Preto no Branco / 26/09/2020 - 02h17

Nas eleições deste ano, entre as curiosidades, estão os apoios ao candidato à Prefeitura de Taiobeiras Demerval Germano (PSDB). É que em setembro de 2013, na condição de ex-prefeito, ele foi pego às 6h, em sua residência, pela Polícia Federal, na chamada condução coercitiva, para prestar depoimento em Montes Claros. Na ocasião, o delegado Regional da PF que determinou a condução era o hoje deputado federal Marcelo Freitas. Nas eleições deste ano, os dois voltam a se encontrar. Desta vez, o delegado aparece como apoiador da candidatura de Demerval, inclusive já tendo gravado e divulgado vídeo nas redes sociais.

PT/PC do B
A novela envolvendo a coligação PT/PC do B chegou ao seu capítulo final. O deputado federal Paulo Guedes (PT) reuniu os dois grupos e bateu o martelo.

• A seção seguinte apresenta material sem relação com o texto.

Lemma contents_enqueue q x :
  quiescent q -> Size q < pool_size_ q - 2 ->
  contents (Enqueue_solo q x).2 = contents q ++ [x].
Proof.
  intros Hq Hs. rewrite Enqueue_solo_room by done.
  rewrite Size_quiescent in Hs by done. destruct Hq.
  unfold contents, cell; simpl. rewrite qu_commit0.
  replace (tail_ q + 1 - head_ q - 1) with ((tail_ q - head_ q - 1) + 1) by lia.
  rewrite seqZ_snoc, omap_app by lia. f_equal.
  - apply omap_ext_in. intros i Hi. apply elem_of_seqZ in Hi.
    rewrite list_lookup_insert_ne; [done|]. intros He. apply Z_to_nat_mod_inj in He; [|lia].
    symmetry in He. revert He. apply mod_neq_window; lia.
  - simpl. replace (head_ q + 1 + (tail_ q - head_ q - 1)) with (tail_ q) by lia.
    rewrite list_lookup_insert_eq by (apply Z_mod_lt_length; lia). done.
Qed.

Lemma Dequeue_solo_cases q :
  quiescent q ->
  (contents q = [] /\ Dequeue_solo q = (None, q)) \/
  (exists x q', Dequeue_solo q = (Some x, q') /\ contents q = x :: contents q').
Proof.
  intros Hq. pose proof (contents_length q Hq) as Hl.
  destruct (decide (Size q = 0)) as [H0|H0].
  - left. rewrite Dequeue_solo_empty by done. destruct (contents q); simpl in *; [done|lia].
  - right. destruct (cell_Some q (head_ q + 1) Hq) as [x Hx].
    exists x, (set_head q (head_ q + 1)). split; [apply Dequeue_solo_some; (done || lia)|].
    unfold contents at 1. rewrite Size_quiescent in H0 by done. destruct Hq.
    rewrite seqZ_cons by lia. simpl. rewrite Hx. f_equal. unfold contents; simpl.
    replace (Z.succ (head_ q + 1)) with (head_ q + 1 + 1) by lia.
    by replace (Z.pred (commit_ q - head_ q - 1)) with (commit_ q - (head_ q + 1) - 1) by lia.
Qed.
End Sequential.

(** ** Theorems *)

(** A queue as [Init] leaves it. *)
Definition fresh_queue {T} (dflt : T) (size : Z) (ws : WaitStrategy) : BoundedQueue T :=
  (Init dflt true size ws BoundedQueue_new).2.

Lemma fresh_queue_inv {T} (dflt : T) size ws sched :
  0 <= size -> size + 2 < two64 -> Z.of_nat (length sched) + 3 < two64 ->
  q_inv (size + 2) (length sched) (exec q_step (q_init (fresh_queue dflt size ws)) sched).
Proof.
  intros. unfold fresh_queue, Init; simpl.
  apply q_inv_exec; simpl; rewrite ?length_replicate, ?u64_small by lia; try done; lia.
Qed.

(** C1: FIFO under every interleaving.  Whatever the schedule of calls and steps of
    any number of threads on a freshly initialised queue, the values handed out by
    [Dequeue] are, in order, a prefix of the values accepted by [Enqueue], nothing is
    lost or duplicated in between ([Size] counts exactly the difference) and at most
    [size] values are pending. *)
Theorem bounded_queue_fifo {T} (dflt : T) size ws sched :
  0 <= size -> size + 2 < two64 -> Z.of_nat (length sched) + 3 < two64 ->
  let s := shared (exec q_step (q_init (fresh_queue dflt size ws)) sched) in
  deq_log s `prefix_of` enq_log s /\
  Z.of_nat (length (enq_log s)) = Z.of_nat (length (deq_log s)) + Size (hq s) /\
  0 <= Size (hq s) <= size.
Proof.
  intros H0 H1 H2 s.
  pose proof (qi_shared _ _ _ (fresh_queue_inv dflt size ws sched H0 H1 H2)) as [].
  fold s in so_ps0, so_pool0, so_head0, so_commit0, so_tail0, so_time0, so_enq0, so_deq0, so_cells0.
  unfold Size. rewrite (u64_small (tail_ (hq s) - head_ (hq s))), u64_small by lia.
  rewrite so_deq0, length_take. split; [apply prefix_take|lia].
Qed.

Lemma bounded_queue_fifo_witness :
  deq_log (shared (exec q_step (q_init (fresh_queue 0 1 BusySpinWaitStrategy))
     [(0%nat, CallEnqueue 7); (0%nat, Step false); (0%nat, Step false); (0%nat, Step false);
      (0%nat, Step false); (1%nat, CallDequeue); (1%nat, Step false); (1%nat, Step false);
      (1%nat, Step false)])) = [7] /\
  Size (hq (shared (exec q_step (q_init (fresh_queue 0 1 BusySpinWaitStrategy))
     [(0%nat, CallEnqueue 7); (0%nat, Step false)]))) <= 1.
Proof.
  split; [vm_compute; reflexivity|].
  apply (bounded_queue_fifo 0 1 BusySpinWaitStrategy
           [(0%nat, CallEnqueue 7); (0%nat, Step false)]); vm_compute; congruence.
Defined.

(** Exclusive cells.  In every reachable state two threads about to store an
    element target different cells, and none of them targets a cell whose element has
    been committed and not yet taken. *)
Theorem bounded_queue_exclusive_cells {T} (dflt : T) size ws sched u x i :
  0 <= size -> size + 2 < two64 -> Z.of_nat (length sched) + 3 < two64 ->
  let c := exec q_step (q_init (fresh_queue dflt size ws)) sched in
  let q := hq (shared c) in
  pcs c u = EnqStore x i ->
  (forall v y j, v <> u -> pcs c v = EnqStore y j -> GetIndex q i <> GetIndex q j) /\
  (forall k, head_ q < k < commit_ q -> GetIndex q i <> GetIndex q k).
Proof.
  intros H0 H1 H2 c q Hu. pose proof (fresh_queue_inv dflt size ws sched H0 H1 H2) as Hinv.
  fold c in Hinv. pose proof (qi_shared _ _ _ Hinv) as Hs. pose proof Hs as [].
  fold q in so_ps0, so_pool0, so_head0, so_commit0, so_tail0, so_time0, so_enq0.
  pose proof (qi_pcs _ _ _ Hinv u) as Hpu. rewrite Hu in Hpu. destruct Hpu as [Hi _]. fold q in Hi.
  split.
  - intros v y j Hvu Hv He. pose proof (qi_pcs _ _ _ Hinv v) as Hpv. rewrite Hv in Hpv.
    destruct Hpv as [Hj _]. fold q in Hj.
    rewrite !(GetIndex_mod (size + 2)) in He by lia.
    destruct (decide (i = j)) as [->|Hne].
    + apply Hvu, (qi_claims _ _ _ Hinv v u j); by rewrite ?Hu, ?Hv.
    + eapply (cell_neq (size + 2) ltac:(lia) (shared c) _ i j Hs); fold q; try lia.
  - intros k Hk He. rewrite !(GetIndex_mod (size + 2)) in He by lia.
    eapply (cell_neq (size + 2) ltac:(lia) (shared c) _ i k Hs); fold q; try lia.
Qed.

Definition two_writers : list (nat * event Z) :=
  [(0%nat, CallEnqueue 7); (0%nat, Step false); (0%nat, Step false);
   (1%nat, CallEnqueue 8); (1%nat, Step false); (1%nat, Step false)].

Lemma bounded_queue_exclusive_cells_witness :
  let c := exec q_step (q_init (fresh_queue 0 3 BusySpinWaitStrategy)) two_writers in
  pcs c 0%nat = EnqStore 7 1 /\ pcs c 1%nat = EnqStore 8 2 /\
  GetIndex (hq (shared c)) 1 <> GetIndex (hq (shared c)) 2.
Proof.
  intros c. split; [reflexivity|]. split; [reflexivity|].
  apply (proj1 (bounded_queue_exclusive_cells 0 3 BusySpinWaitStrategy two_writers 0%nat 7 1
           ltac:(lia) ltac:(reflexivity) ltac:(reflexivity) eq_refl) 1%nat 8 2); [lia|reflexivity].
Defined.

(** The uncontended operations implement a bounded list.  On a quiescent queue
    [Enqueue] fails without effect exactly when [pool_size_ - 2] elements are stored
    and otherwise appends its argument; [Dequeue] takes the oldest element, and
    returns nothing exactly when the queue is empty. *)
Theorem bounded_queue_refines_list {T} (q : BoundedQueue T) (x : T) :
  quiescent q ->
  Enqueue_solo q x =
    (if decide (Z.of_nat (length (contents q)) = pool_size_ q - 2) then (false, q)
     else (true, (Enqueue_solo q x).2)) /\
  contents (Enqueue_solo q x).2 =
    (if decide (Z.of_nat (length (contents q)) = pool_size_ q - 2) then contents q
     else contents q ++ [x]) /\
  (Dequeue_solo q).1 = head (contents q) /\
  contents (Dequeue_solo q).2 = tail (contents q).
Proof.
  intros Hq. rewrite contents_length by done. split_and!.
  - case_decide as Hs; [by rewrite Enqueue_solo_full|].
    assert (Size q < pool_size_ q - 2) by (rewrite Size_quiescent in * by done; destruct Hq; lia).
    by rewrite Enqueue_solo_room.
  - case_decide as Hs; [by rewrite Enqueue_solo_full|].
    apply contents_enqueue; [done|]. rewrite Size_quiescent in * by done; destruct Hq; lia.
  - by destruct (Dequeue_solo_cases q Hq) as [[-> ->]|(y & q' & -> & ->)].
  - by destruct (Dequeue_solo_cases q Hq) as [[Hc ->]|(y & q' & -> & ->)]; [rewrite Hc|].
Qed.

Lemma bounded_queue_refines_list_witness :
  quiescent (fresh_queue 0 2 BusySpinWaitStrategy) /\
  contents (Enqueue_solo (fresh_queue 0 2 BusySpinWaitStrategy) 5).2 = [5].
Proof.
  assert (Hq : quiescent (fresh_queue 0 2 BusySpinWaitStrategy)).
  { split; vm_compute; repeat split; congruence. }
  split; [exact Hq|].
  destruct (bounded_queue_refines_list _ 5 Hq) as (_ & Hc & _). rewrite Hc. reflexivity.
Defined.

(** A stale [tail_] makes [Enqueue] report a full queue although the queue is
    empty: thread 0 loads [tail_], thread 1 enqueues and dequeues twice, and thread 0
    then finds [GetIndex(new_tail) == GetIndex(head_)]. *)
Theorem bounded_queue_spurious_full :
  let op t e := [(t, e); (t, Step false); (t, Step false); (t, Step false); (t, Step false)] in
  let c := exec q_step (q_init (fresh_queue 0 8 BusySpinWaitStrategy))
     ([(0%nat, CallEnqueue 42)] ++ op 1%nat (CallEnqueue 1) ++ op 1%nat CallDequeue ++
      op 1%nat (CallEnqueue 2) ++ op 1%nat CallDequeue ++ [(0%nat, Step false)]) in
  pcs c 0%nat = EnqRet false /\ Empty (hq (shared c)) = true /\
  deq_log (shared c) = [1; 2].
Proof. vm_compute. auto. Qed.

Lemma WaitEnqueue_unfold {T} fuel env i (q : BoundedQueue T) x :
  WaitEnqueue (S fuel) env i q x =
    if break_all_wait_ q then Some (false, q) else
    if (Enqueue_solo q x).1 then Some (true, (Enqueue_solo q x).2) else
    match wait_strategy_ (Enqueue_solo q x).2 with
    | None => None
    | Some ws =>
        if EmptyWait ws (env i (Enqueue_solo q x).2).2
        then WaitEnqueue fuel env (i + 1) (env i (Enqueue_solo q x).2).1 x
        else Some (false, (env i (Enqueue_solo q x).2).1)
    end.
Proof. done. Qed.
(** The table refines a finite map.  On a well-formed table [Set] replaces exactly
    the value of its key, [Get] reads it back, [Has] decides membership, and
    well-formedness is kept; the keys of one bucket do not disturb each other. *)
Theorem hash_map_refines_map {V} bits (m : AtomicHashMap V) (k j : Z) (v : V) :
  map_wf bits m ->
  map_wf bits (Set_ m k v) /\
  Get (Set_ m k v) j = (if decide (j = k) then Some v else Get m j) /\
  Has (Set_ m k v) j = (if decide (j = k) then true else Has m j) /\
  Has m j = bool_decide (is_Some (Get m j)).
Proof.
  intros Hwf. pose proof (Set_wf bits m k v Hwf) as Hwf'.
  assert (HH : forall m' : AtomicHashMap V, map_wf bits m' -> Has m' j = bool_decide (is_Some (Get m' j))).
  { intros m' Hm'. rewrite (Get_map_get bits) by done. unfold Has, map_get, bucket_get.
    rewrite Bucket_Has_spec by (by eapply bucket_sorted). by destruct (entry_at j _). }
  assert (HG : Get (Set_ m k v) j = if decide (j = k) then Some v else Get m j).
  { rewrite !(Get_map_get bits) by done. by eapply map_get_Set. }
  split_and!; [done|done| |by apply HH].
  rewrite !HH, HG by done. by case_decide.
Qed.

Lemma hash_map_refines_map_witness :
  Get (Set_ (Set_ (AtomicHashMap_new 2) 5 50) 1 10) 5 = Some 50 /\
  Has (Set_ (AtomicHashMap_new 2) 5 50) 9 = false.
Proof.
  split.
  - apply (hash_map_refines_map 2 (Set_ (AtomicHashMap_new 2) 5 50) 1 5 10
             (Set_wf 2 (AtomicHashMap_new 2) 5 50 (new_wf 2))).
  - reflexivity.
Defined.

(** The address returned by [Get] may already be deleted when it is used: between
    the load of [value_ptr] and the read through it another thread's [Set] of the same
    key replaces the cell and deletes it. *)
Theorem Get_dangling_pointer :
  let op t e := (t, e) :: repeat (t, BStep) 4 in
  let c := exec b_step b_init
     (op 0%nat (CallInsert 3 30) ++ op 1%nat (CallGet 3) ++ op 0%nat (CallInsert 3 31)) in
  exists p, pcs c 1%nat = GetRet 3 (Some p) /\ p ∈ freed (hb (shared c)).
Proof. exists 0%nat. vm_compute. split; [reflexivity|constructor]. Qed.
(** Blockers refine their specification: over any sequence of publishing, subscribing,
    unsubscribing, observing, clearing, resizing and resetting on channels of several message types,
    every call succeeds as specified, every publication reaches each subscriber of its channel exactly
    once with the message published, and afterwards each blocker holds the newest messages since
    the last clearing, as many as its capacity has let it keep, and the last snapshot of them. *)
Theorem blockers_refine ops :
  Forall op_sized ops ->
  let r := blocker_runs ∅ ops in let r' := topic_runs ∅ ops in
  Forall2 (fun got want => got.1 = want.1 /\ got.2.*1 ≡ₚ want.2) r.1 r'.1 /\
  Forall2 (fun o got => calls_of o got.2) ops r.1 /\
  (forall ch, match r.2 !! ch, r'.2 !! ch with
   | Some b, Some x => published_msg_queue_ b = take (keep x) (hist x) /\ observed_msg_queue_ b = seen x /\ Z.of_nat (keep x) <= capacity (attr_ b)
   | None, None => True
   | _, _ => False
   end).
Proof.
  intros Hs. cbv zeta. assert (Hr : manager_rel ∅ ∅) by (intros ch; rewrite !lookup_empty; constructor).
  revert Hr Hs. generalize (∅ : gmap string (@Blocker M)) (∅ : gmap string (@topic M)).
  induction ops as [|o ops IH]; intros m s Hr Hs.
  { do 2 (split; [constructor|]). intros ch. cbn. destruct (Hr ch) as [b x Hb|]; [|done]. pose proof (sh_limit _ _ Hb). destruct Hb. split_and!; [done|done|lia]. }
  apply Forall_cons in Hs as [Ho Hs]. pose proof (blocker_step_rel m s o Hr Ho) as Hstep. cbn [blocker_runs topic_runs].
  destruct (blocker_step m o) as [[ok calls] m']. destruct (topic_step s o) as [[ok' called] s']. destruct Hstep as (H1 & H2 & H3 & H4).
  destruct (IH m' s' H4 Hs) as (I1 & I2 & I3). split; [by constructor|]. split; [by constructor|]. exact I3.
Qed.
End Proofs.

Na decisão, Lourival Soares, o Loro Ribeiro, retirou sua candidatura a vice-prefeito na chapa, prevalecendo chapa puro-sangue com Leninha e Sued. Foi feita apenas uma retificação na ata comunista.
 
Caso de polícia
Havia a expectativa de que o curso de formação de soldado da Polícia Militar em Montes Claros, que aprovou 136 jovens e abriu neste primeiro momento 90 vagas, teria início neste 1º de outubro, mas foi transferido para 3 de novembro. Dependendo da necessidade, poderá haver aumento no número de vagas, dentro do quadro de aprovados.
 
Cidade Administrativa
A Prefeitura de Montes Claros inaugurou oficialmente o prédio da Cidade Administrativa, na avenida Governador Magalhães Pinto, no início de agosto, com a promessa de que, de imediato, seriam transferidas para o local as secretarias instaladas em prédios alugados, a exemplo de Saúde e Desenvolvimento Social, além da Secretaria de Educação. Depois de quase dois meses, tudo continua como antes. A prefeitura continua pagando despesas do novo prédio, que continua fechado e, ao mesmo tempo, pagando pelo aluguel de prédio particular.
 
Vereadores à deriva
O desenho da campanha política em Montes Claros mostra que, na prática, o resultado da coligação na majoritária terá como resultado básico o tempo de rádio e TV. É que, antes da deflagração do processo, já tem candidatos a vereador “atravessando a rua”, indo em busca de ajuda financeira para tocar o projeto. Já era previsto que durante a campanha candidatos a uma cadeira no Legislativo dificilmente estariam dispostos a “balançar bandeira” apenas pelos “olhos verdes” do candidato na majoritária, escolhido pelo seu partido.